__What you are asked to do__: Two lines below mark the span: the one containing "graph built from" and the one containing "Definition section_task_patterns : list". Set down both, plus every line between, exactly as they stand, and nothing else.

__Data for this exercise__:
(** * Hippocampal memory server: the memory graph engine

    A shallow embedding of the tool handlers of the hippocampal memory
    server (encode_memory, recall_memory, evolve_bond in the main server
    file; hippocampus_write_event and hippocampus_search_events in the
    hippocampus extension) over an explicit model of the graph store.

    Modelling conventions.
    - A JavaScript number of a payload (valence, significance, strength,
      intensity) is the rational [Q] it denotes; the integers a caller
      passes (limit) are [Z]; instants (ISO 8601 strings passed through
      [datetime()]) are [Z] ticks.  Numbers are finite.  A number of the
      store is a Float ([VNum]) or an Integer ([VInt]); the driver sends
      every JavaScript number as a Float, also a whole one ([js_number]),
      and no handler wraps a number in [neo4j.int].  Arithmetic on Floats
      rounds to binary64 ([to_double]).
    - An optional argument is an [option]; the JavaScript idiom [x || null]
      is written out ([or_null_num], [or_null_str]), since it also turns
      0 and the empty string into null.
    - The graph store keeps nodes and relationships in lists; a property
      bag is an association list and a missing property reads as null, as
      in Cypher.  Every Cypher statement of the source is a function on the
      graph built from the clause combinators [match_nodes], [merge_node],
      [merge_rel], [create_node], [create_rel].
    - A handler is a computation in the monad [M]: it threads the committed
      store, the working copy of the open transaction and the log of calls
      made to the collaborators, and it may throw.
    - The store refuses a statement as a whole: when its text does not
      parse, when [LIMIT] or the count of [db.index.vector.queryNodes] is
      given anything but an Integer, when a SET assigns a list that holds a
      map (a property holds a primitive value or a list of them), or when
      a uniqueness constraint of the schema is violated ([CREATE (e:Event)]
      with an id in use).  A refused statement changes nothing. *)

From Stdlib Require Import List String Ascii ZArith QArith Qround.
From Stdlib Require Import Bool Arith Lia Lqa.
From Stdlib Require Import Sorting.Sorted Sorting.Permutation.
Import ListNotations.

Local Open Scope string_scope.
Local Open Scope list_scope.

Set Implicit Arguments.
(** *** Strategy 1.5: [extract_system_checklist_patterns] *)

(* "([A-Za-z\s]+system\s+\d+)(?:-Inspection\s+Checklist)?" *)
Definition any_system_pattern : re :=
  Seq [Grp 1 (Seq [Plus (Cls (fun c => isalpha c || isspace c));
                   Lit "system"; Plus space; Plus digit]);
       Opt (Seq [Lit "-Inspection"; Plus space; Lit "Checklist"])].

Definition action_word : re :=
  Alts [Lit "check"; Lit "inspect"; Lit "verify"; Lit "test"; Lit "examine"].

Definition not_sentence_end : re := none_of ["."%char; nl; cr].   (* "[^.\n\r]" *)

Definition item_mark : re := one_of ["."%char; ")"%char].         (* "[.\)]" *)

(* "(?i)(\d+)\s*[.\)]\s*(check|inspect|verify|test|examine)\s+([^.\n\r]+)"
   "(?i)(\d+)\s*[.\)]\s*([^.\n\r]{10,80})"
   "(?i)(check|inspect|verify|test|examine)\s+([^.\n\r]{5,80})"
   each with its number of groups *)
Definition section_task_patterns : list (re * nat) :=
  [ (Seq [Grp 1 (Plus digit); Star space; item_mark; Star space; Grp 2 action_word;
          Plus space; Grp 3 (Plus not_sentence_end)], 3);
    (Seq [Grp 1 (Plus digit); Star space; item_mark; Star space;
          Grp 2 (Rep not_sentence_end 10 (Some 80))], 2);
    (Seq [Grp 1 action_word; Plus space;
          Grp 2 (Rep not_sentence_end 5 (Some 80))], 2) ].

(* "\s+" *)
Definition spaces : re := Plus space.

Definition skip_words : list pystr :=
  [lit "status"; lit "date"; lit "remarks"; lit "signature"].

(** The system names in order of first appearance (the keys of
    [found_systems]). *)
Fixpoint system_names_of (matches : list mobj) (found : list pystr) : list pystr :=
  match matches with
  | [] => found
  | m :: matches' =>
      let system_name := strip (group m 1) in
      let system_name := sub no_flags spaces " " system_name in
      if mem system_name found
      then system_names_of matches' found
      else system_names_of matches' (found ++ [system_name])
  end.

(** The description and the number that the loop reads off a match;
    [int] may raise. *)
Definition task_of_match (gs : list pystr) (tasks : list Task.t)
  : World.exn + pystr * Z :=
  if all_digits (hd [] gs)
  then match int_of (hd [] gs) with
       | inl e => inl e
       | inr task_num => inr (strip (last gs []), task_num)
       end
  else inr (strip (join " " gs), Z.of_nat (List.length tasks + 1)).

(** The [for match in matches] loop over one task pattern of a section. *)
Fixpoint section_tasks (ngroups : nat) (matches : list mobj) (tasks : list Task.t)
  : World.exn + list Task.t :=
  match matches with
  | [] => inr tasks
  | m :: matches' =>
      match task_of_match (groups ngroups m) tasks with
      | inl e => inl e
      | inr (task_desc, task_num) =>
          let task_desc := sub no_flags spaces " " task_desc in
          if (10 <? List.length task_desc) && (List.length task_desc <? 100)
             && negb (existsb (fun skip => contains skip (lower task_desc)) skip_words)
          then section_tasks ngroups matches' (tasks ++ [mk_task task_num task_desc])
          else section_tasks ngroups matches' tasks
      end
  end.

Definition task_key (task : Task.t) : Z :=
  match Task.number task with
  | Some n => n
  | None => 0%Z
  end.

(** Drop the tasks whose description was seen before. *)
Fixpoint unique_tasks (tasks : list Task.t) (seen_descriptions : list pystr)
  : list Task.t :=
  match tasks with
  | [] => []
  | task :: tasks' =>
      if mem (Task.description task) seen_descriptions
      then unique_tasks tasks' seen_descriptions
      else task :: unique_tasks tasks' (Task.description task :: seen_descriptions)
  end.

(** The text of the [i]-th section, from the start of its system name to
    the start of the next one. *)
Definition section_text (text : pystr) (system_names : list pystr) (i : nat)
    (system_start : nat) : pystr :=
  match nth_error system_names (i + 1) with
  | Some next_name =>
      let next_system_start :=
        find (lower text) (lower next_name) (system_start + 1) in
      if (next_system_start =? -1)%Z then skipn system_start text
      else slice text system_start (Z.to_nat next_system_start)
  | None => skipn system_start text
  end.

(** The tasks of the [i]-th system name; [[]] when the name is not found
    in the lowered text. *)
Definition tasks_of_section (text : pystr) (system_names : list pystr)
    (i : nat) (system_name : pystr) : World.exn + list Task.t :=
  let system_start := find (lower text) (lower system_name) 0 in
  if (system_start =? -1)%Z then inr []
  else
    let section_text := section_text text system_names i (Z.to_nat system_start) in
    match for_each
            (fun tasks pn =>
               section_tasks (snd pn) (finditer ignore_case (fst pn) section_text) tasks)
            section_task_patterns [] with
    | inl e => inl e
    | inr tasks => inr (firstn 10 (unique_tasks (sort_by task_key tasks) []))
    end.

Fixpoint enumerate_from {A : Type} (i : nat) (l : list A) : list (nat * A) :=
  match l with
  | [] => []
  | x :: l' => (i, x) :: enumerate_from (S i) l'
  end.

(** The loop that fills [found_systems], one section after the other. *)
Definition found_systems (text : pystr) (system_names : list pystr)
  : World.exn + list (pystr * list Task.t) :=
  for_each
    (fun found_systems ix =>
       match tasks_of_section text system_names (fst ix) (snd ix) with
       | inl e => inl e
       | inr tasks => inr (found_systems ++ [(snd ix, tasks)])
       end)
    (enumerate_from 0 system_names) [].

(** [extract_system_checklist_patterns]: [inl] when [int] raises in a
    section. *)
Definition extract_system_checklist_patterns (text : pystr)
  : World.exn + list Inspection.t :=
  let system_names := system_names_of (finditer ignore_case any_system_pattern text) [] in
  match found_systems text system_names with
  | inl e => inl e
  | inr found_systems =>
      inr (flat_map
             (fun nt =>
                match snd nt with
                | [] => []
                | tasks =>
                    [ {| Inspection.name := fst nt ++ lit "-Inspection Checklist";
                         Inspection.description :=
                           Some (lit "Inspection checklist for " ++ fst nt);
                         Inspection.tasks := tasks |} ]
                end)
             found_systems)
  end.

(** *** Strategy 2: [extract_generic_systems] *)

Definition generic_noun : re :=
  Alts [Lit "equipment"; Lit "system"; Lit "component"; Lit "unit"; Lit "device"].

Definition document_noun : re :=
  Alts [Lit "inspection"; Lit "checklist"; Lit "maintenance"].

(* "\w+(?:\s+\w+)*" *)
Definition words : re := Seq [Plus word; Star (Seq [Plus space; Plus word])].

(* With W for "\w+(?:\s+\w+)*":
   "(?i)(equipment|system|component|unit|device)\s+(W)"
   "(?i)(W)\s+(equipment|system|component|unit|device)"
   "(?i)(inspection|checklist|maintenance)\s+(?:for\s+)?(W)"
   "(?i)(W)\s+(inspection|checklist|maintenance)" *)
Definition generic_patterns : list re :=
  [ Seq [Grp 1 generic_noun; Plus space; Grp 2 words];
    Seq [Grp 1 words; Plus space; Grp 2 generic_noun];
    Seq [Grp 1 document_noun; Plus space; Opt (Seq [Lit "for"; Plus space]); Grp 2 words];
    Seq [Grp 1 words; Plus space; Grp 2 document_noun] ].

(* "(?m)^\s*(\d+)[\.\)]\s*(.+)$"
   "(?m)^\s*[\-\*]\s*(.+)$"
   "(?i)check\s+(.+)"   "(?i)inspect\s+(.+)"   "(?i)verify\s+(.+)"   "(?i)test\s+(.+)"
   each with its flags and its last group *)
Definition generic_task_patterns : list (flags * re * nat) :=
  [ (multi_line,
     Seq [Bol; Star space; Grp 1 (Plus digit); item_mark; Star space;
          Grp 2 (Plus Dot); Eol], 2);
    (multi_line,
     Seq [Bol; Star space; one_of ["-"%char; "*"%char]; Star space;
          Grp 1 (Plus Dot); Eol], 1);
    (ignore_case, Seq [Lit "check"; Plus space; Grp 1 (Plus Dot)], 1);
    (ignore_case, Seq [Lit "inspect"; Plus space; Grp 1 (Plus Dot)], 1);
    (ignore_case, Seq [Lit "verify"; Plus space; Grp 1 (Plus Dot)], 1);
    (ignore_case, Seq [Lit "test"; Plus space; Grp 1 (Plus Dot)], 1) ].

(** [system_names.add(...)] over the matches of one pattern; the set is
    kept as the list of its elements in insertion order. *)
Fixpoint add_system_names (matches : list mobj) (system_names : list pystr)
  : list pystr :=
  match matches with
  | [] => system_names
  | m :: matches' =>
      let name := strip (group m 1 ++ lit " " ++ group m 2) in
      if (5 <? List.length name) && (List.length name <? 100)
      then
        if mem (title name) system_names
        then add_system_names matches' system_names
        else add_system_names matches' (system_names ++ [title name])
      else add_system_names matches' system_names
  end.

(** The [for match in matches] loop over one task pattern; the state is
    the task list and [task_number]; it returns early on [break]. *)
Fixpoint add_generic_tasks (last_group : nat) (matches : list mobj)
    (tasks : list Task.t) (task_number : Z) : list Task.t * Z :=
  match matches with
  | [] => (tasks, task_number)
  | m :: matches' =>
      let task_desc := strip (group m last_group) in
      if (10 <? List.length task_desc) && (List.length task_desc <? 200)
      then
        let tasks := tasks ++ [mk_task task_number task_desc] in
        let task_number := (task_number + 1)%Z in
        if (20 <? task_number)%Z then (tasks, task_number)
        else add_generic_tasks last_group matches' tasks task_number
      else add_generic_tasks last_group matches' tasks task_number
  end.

__Result of this task__:
      graph built from the clause combinators [match_nodes], [merge_node],
      [merge_rel], [create_node], [create_rel].
    - A handler is a computation in the monad [M]: it threads the committed
      store, the working copy of the open transaction and the log of calls
      made to the collaborators, and it may throw.
    - The store refuses a statement as a whole: when its text does not
      parse, when [LIMIT] or the count of [db.index.vector.queryNodes] is
      given anything but an Integer, when a SET assigns a list that holds a
      map (a property holds a primitive value or a list of them), or when
      a uniqueness constraint of the schema is violated ([CREATE (e:Event)]
      with an id in use).  A refused statement changes nothing. *)

From Stdlib Require Import List String Ascii ZArith QArith Qround.
From Stdlib Require Import Bool Arith Lia Lqa.
From Stdlib Require Import Sorting.Sorted Sorting.Permutation.
Import ListNotations.

Local Open Scope string_scope.
Local Open Scope list_scope.

Set Implicit Arguments.
(** *** Strategy 1.5: [extract_system_checklist_patterns] *)

(* "([A-Za-z\s]+system\s+\d+)(?:-Inspection\s+Checklist)?" *)
Definition any_system_pattern : re :=
  Seq [Grp 1 (Seq [Plus (Cls (fun c => isalpha c || isspace c));
                   Lit "system"; Plus space; Plus digit]);
       Opt (Seq [Lit "-Inspection"; Plus space; Lit "Checklist"])].

Definition action_word : re :=
  Alts [Lit "check"; Lit "inspect"; Lit "verify"; Lit "test"; Lit "examine"].

Definition not_sentence_end : re := none_of ["."%char; nl; cr].   (* "[^.\n\r]" *)

Definition item_mark : re := one_of ["."%char; ")"%char].         (* "[.\)]" *)

(* "(?i)(\d+)\s*[.\)]\s*(check|inspect|verify|test|examine)\s+([^.\n\r]+)"
   "(?i)(\d+)\s*[.\)]\s*([^.\n\r]{10,80})"
   "(?i)(check|inspect|verify|test|examine)\s+([^.\n\r]{5,80})"
   each with its number of groups *)
Definition section_task_patterns : list (re * nat) :=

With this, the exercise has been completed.